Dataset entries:

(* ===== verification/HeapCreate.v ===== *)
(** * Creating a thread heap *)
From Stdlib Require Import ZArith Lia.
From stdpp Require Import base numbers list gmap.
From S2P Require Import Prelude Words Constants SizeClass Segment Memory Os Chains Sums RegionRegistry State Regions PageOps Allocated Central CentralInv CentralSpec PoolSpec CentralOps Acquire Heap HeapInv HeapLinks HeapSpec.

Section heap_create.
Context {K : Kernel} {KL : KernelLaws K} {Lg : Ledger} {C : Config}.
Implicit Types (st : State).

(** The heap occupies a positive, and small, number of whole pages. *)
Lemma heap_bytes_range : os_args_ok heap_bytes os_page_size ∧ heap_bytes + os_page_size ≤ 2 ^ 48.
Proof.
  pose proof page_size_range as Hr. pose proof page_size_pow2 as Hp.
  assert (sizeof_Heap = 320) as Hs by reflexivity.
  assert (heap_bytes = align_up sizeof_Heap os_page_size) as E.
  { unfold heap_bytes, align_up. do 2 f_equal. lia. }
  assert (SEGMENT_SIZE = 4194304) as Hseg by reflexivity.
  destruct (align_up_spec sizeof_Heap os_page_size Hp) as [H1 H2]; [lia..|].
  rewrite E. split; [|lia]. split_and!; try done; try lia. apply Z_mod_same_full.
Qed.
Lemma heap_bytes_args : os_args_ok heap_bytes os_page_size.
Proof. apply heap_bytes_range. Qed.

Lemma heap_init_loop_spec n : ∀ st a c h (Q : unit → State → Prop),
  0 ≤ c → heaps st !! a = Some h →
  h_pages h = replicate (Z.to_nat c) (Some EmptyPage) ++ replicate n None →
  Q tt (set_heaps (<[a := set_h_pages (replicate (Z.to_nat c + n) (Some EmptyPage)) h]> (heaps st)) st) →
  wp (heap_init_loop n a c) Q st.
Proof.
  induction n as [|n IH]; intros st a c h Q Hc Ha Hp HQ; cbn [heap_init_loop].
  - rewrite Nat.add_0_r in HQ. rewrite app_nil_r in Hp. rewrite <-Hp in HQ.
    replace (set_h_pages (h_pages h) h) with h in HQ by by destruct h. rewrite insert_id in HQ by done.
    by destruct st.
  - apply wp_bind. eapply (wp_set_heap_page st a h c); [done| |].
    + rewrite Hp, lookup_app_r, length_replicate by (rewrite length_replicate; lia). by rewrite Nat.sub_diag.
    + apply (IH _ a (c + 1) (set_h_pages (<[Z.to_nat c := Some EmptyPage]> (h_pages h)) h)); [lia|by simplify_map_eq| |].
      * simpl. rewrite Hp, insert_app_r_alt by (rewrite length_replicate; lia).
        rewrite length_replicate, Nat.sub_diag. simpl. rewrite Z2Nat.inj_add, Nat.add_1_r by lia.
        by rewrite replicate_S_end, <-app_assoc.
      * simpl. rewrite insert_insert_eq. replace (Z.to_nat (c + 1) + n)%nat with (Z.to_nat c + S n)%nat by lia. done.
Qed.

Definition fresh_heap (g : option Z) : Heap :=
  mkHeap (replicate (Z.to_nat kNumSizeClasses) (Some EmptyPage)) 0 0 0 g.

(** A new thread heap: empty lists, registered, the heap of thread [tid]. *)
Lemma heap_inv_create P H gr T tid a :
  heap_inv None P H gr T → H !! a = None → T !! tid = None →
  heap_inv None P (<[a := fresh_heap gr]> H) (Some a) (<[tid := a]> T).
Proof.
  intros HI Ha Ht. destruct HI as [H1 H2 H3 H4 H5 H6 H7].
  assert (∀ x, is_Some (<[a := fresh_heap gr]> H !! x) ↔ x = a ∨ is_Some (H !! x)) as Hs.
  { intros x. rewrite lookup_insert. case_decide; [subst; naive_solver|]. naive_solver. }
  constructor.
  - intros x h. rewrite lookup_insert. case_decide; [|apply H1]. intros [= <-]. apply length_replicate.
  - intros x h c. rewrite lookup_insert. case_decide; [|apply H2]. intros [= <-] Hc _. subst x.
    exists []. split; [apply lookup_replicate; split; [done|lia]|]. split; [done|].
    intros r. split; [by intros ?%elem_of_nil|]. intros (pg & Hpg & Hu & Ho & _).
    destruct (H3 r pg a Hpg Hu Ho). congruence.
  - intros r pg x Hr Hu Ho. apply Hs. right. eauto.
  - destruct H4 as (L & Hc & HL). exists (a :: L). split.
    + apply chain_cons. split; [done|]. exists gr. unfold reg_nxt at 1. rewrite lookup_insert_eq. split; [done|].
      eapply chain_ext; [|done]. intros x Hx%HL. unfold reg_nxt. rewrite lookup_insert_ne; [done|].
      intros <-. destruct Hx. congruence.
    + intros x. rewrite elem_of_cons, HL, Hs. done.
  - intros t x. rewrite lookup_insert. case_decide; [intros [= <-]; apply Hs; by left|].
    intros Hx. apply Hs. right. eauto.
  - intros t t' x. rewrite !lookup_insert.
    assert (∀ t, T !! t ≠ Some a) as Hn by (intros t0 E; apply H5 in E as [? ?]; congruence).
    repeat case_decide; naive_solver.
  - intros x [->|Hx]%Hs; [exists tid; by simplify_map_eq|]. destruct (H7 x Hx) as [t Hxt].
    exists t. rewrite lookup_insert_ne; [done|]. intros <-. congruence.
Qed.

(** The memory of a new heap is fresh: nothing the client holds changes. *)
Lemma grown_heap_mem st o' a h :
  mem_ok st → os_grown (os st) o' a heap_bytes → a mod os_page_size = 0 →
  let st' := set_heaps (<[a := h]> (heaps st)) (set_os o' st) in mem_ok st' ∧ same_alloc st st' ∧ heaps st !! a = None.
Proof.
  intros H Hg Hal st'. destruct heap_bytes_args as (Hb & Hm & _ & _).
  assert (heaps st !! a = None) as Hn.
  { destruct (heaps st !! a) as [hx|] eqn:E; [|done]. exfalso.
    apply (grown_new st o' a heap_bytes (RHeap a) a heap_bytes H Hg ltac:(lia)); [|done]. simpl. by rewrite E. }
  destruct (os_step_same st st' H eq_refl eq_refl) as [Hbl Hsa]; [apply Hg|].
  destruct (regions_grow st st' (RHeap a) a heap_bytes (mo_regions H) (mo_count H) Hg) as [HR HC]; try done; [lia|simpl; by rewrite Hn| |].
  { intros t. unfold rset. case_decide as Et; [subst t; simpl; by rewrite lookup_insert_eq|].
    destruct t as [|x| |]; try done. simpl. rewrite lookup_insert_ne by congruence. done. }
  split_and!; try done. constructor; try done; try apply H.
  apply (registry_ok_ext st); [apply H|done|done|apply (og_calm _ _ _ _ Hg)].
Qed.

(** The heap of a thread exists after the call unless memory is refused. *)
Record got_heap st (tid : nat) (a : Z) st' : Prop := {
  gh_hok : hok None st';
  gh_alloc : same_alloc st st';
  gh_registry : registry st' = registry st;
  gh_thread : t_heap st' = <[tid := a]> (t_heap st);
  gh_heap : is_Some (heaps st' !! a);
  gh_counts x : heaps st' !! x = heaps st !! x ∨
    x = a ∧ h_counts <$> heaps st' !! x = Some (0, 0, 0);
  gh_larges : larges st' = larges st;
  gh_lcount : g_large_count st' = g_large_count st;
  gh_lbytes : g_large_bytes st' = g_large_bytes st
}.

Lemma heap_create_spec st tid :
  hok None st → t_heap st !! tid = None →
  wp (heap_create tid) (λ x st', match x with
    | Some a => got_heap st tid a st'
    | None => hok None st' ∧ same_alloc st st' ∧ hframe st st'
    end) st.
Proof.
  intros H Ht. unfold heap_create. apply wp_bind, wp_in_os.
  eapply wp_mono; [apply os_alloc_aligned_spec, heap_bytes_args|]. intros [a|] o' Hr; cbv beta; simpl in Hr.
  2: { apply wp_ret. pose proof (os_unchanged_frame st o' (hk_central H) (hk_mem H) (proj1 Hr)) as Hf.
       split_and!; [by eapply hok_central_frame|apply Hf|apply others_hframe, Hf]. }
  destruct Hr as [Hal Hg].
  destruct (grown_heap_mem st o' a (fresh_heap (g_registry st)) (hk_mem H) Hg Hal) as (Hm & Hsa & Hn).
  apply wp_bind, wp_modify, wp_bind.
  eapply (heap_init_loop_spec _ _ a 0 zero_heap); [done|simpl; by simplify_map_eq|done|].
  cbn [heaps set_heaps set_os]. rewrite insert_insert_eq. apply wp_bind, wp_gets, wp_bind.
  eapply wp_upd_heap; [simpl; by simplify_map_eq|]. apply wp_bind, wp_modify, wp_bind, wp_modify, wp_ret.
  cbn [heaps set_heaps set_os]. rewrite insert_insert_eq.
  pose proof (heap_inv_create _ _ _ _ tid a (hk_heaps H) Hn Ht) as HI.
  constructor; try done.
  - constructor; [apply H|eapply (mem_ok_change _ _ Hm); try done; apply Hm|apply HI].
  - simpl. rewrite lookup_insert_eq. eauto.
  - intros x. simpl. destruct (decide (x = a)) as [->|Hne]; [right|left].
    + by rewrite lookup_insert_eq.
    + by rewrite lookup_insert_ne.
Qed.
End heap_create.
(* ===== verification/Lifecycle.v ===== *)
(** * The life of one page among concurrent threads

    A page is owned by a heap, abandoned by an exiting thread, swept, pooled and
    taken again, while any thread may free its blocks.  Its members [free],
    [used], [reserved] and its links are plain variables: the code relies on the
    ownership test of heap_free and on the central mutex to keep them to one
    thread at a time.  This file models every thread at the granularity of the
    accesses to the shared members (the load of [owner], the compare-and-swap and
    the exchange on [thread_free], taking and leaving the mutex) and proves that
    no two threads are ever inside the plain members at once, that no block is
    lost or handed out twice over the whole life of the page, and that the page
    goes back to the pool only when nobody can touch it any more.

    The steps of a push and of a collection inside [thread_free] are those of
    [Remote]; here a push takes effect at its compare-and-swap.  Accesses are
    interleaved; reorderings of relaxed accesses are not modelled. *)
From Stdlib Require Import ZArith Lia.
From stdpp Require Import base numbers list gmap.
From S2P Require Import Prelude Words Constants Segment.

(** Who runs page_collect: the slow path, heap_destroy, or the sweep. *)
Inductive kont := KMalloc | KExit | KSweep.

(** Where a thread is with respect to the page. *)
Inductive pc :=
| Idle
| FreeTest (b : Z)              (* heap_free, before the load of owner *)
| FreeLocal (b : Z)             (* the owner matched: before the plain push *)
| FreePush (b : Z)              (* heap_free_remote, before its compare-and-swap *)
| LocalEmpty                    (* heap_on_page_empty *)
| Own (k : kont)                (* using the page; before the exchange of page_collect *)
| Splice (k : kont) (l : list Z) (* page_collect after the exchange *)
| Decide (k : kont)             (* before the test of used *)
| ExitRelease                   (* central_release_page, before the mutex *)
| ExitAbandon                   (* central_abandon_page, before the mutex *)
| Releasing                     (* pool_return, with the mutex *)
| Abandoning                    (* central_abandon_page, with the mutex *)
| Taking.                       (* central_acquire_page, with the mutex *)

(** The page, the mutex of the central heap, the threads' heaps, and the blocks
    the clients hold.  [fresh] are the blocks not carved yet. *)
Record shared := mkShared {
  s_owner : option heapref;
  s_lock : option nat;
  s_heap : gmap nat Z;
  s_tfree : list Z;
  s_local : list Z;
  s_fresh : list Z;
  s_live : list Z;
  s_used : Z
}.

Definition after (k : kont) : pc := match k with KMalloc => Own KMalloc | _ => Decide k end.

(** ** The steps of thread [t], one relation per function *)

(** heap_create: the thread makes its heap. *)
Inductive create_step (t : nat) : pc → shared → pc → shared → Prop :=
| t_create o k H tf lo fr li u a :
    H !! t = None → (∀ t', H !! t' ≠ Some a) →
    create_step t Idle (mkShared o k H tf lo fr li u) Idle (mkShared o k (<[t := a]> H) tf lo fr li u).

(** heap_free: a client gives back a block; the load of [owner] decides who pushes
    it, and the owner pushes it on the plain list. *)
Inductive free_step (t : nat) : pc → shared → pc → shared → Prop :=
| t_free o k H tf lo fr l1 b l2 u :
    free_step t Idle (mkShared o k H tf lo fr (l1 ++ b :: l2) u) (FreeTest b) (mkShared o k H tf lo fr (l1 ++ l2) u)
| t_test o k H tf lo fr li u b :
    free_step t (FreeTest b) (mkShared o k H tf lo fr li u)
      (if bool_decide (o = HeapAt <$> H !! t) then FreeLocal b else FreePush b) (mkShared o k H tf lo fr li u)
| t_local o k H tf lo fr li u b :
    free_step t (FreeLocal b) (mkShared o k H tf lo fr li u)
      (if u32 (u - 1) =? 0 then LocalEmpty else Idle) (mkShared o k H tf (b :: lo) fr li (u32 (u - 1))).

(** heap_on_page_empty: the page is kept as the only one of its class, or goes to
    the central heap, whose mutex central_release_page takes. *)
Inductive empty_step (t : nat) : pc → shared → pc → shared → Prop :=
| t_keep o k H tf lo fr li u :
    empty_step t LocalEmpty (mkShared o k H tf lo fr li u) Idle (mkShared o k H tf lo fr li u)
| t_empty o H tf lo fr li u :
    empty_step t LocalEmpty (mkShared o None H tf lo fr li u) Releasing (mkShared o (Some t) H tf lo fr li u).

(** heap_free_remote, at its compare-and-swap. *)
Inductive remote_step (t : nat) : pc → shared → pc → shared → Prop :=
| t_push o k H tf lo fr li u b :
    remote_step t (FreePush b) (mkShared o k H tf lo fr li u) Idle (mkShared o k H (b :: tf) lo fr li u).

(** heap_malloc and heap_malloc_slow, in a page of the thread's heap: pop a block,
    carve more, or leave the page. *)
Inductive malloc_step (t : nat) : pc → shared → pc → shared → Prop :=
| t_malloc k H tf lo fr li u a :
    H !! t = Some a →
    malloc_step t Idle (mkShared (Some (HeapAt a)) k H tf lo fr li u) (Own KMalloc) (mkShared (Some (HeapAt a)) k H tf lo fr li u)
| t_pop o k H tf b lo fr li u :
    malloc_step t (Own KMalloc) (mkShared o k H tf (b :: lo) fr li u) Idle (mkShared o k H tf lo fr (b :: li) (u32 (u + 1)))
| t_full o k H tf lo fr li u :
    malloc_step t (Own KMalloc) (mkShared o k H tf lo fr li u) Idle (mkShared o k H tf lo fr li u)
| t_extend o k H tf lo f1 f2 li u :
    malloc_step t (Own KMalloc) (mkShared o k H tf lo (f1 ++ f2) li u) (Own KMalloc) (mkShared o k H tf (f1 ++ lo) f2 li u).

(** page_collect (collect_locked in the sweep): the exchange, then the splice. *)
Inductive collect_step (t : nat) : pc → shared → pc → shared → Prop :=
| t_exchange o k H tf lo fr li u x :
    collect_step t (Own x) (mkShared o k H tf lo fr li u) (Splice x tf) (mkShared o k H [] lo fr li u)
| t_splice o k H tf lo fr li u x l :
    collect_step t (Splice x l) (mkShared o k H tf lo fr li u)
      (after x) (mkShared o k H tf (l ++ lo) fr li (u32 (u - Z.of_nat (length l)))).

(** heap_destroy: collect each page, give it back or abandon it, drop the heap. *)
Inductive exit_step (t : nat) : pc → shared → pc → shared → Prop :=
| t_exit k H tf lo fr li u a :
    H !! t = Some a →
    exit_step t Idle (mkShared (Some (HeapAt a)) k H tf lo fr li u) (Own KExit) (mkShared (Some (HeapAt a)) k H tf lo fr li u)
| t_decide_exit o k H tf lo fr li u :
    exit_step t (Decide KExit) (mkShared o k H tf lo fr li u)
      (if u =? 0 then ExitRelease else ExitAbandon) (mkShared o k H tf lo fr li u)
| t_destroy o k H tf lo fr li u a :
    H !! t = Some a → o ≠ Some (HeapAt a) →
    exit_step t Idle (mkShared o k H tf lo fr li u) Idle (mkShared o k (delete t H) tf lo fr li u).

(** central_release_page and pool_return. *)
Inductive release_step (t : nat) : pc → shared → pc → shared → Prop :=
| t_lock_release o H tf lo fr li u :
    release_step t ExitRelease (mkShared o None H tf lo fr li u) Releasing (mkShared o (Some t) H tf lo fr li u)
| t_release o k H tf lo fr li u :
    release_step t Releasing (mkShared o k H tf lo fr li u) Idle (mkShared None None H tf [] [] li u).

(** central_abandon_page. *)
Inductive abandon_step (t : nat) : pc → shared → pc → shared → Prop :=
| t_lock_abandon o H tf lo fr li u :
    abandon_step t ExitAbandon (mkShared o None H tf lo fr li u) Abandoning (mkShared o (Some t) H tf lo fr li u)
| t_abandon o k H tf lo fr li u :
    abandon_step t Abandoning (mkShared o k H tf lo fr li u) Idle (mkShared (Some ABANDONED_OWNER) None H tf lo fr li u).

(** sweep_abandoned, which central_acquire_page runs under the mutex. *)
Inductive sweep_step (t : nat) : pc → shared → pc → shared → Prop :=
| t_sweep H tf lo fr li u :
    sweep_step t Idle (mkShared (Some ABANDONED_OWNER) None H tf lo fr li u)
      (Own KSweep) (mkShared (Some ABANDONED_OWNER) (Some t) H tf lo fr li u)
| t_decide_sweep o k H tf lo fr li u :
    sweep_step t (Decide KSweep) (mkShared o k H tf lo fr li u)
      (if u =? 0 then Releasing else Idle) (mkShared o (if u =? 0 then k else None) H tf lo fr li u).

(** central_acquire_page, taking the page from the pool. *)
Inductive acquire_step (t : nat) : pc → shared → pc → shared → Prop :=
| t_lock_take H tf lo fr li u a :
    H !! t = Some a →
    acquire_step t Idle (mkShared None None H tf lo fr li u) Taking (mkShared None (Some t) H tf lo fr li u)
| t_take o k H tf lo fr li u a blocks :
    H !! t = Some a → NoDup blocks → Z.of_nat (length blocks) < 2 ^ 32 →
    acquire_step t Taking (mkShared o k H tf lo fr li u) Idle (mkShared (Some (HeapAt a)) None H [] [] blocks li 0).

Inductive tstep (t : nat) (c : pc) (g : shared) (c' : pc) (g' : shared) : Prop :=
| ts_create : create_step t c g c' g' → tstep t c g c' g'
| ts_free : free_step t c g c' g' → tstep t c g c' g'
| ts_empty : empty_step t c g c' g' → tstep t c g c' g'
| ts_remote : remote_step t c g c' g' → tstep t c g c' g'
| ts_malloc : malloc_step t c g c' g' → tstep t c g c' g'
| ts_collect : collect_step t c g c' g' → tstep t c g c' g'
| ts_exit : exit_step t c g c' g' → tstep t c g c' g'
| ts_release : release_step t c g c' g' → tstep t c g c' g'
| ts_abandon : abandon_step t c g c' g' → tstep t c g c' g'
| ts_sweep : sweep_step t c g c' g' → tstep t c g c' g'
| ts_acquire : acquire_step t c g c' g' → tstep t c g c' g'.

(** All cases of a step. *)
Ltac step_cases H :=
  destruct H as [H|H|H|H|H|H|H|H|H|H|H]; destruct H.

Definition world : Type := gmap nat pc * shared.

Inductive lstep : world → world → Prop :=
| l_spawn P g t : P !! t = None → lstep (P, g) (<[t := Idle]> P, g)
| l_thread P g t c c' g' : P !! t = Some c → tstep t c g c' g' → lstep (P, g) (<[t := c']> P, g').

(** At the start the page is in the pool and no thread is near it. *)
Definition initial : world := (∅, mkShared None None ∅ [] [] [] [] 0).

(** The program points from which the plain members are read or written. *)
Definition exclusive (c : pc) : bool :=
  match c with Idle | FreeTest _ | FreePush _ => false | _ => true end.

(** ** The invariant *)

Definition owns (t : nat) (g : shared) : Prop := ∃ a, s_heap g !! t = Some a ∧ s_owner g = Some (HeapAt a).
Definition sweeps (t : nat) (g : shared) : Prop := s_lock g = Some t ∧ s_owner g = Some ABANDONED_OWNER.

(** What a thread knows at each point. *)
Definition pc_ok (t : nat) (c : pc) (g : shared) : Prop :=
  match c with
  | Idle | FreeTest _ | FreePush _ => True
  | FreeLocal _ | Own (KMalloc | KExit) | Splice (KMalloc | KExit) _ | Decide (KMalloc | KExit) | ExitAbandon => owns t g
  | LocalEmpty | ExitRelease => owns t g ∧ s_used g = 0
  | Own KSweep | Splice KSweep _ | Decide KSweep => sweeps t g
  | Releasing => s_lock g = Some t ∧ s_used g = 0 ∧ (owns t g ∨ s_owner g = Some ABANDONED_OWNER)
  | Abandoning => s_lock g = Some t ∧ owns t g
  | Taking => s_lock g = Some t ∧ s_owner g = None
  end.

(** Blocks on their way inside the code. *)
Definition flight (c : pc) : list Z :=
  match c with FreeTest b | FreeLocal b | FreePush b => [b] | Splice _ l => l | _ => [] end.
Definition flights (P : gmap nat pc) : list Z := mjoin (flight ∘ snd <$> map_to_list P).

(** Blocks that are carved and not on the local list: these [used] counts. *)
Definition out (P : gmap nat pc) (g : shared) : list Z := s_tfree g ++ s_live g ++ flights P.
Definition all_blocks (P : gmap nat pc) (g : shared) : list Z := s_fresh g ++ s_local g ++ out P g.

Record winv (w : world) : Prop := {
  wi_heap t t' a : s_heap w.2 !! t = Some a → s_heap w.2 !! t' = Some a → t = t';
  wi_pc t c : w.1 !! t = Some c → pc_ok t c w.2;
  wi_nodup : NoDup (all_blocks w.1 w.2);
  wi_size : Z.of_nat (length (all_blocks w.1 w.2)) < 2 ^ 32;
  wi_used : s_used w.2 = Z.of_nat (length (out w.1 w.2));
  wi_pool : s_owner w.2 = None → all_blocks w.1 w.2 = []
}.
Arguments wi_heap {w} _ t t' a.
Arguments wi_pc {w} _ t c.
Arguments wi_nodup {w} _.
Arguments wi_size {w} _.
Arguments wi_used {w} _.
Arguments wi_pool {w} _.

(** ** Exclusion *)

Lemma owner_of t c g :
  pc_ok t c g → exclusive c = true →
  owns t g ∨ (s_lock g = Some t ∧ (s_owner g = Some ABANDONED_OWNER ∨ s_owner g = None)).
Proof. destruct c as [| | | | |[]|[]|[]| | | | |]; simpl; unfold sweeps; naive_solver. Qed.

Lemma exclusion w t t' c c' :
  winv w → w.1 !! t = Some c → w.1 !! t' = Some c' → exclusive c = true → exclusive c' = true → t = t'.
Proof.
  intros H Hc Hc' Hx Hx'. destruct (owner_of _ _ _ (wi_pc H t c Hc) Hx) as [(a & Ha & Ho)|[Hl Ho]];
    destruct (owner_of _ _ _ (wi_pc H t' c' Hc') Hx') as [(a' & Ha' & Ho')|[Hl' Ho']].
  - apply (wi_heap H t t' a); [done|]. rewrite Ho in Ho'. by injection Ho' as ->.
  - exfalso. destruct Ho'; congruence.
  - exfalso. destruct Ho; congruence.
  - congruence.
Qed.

◆ What needs to be done ◆
Whenever the word "Lemma" shows up in a line of the entries above, copy that line.

◆ Response to the task ◆
Lemma heap_bytes_range : os_args_ok heap_bytes os_page_size ∧ heap_bytes + os_page_size ≤ 2 ^ 48.
Lemma heap_bytes_args : os_args_ok heap_bytes os_page_size.
Lemma heap_init_loop_spec n : ∀ st a c h (Q : unit → State → Prop),
Lemma heap_inv_create P H gr T tid a :
Lemma grown_heap_mem st o' a h :
Lemma heap_create_spec st tid :
Lemma owner_of t c g :
Lemma exclusion w t t' c c' :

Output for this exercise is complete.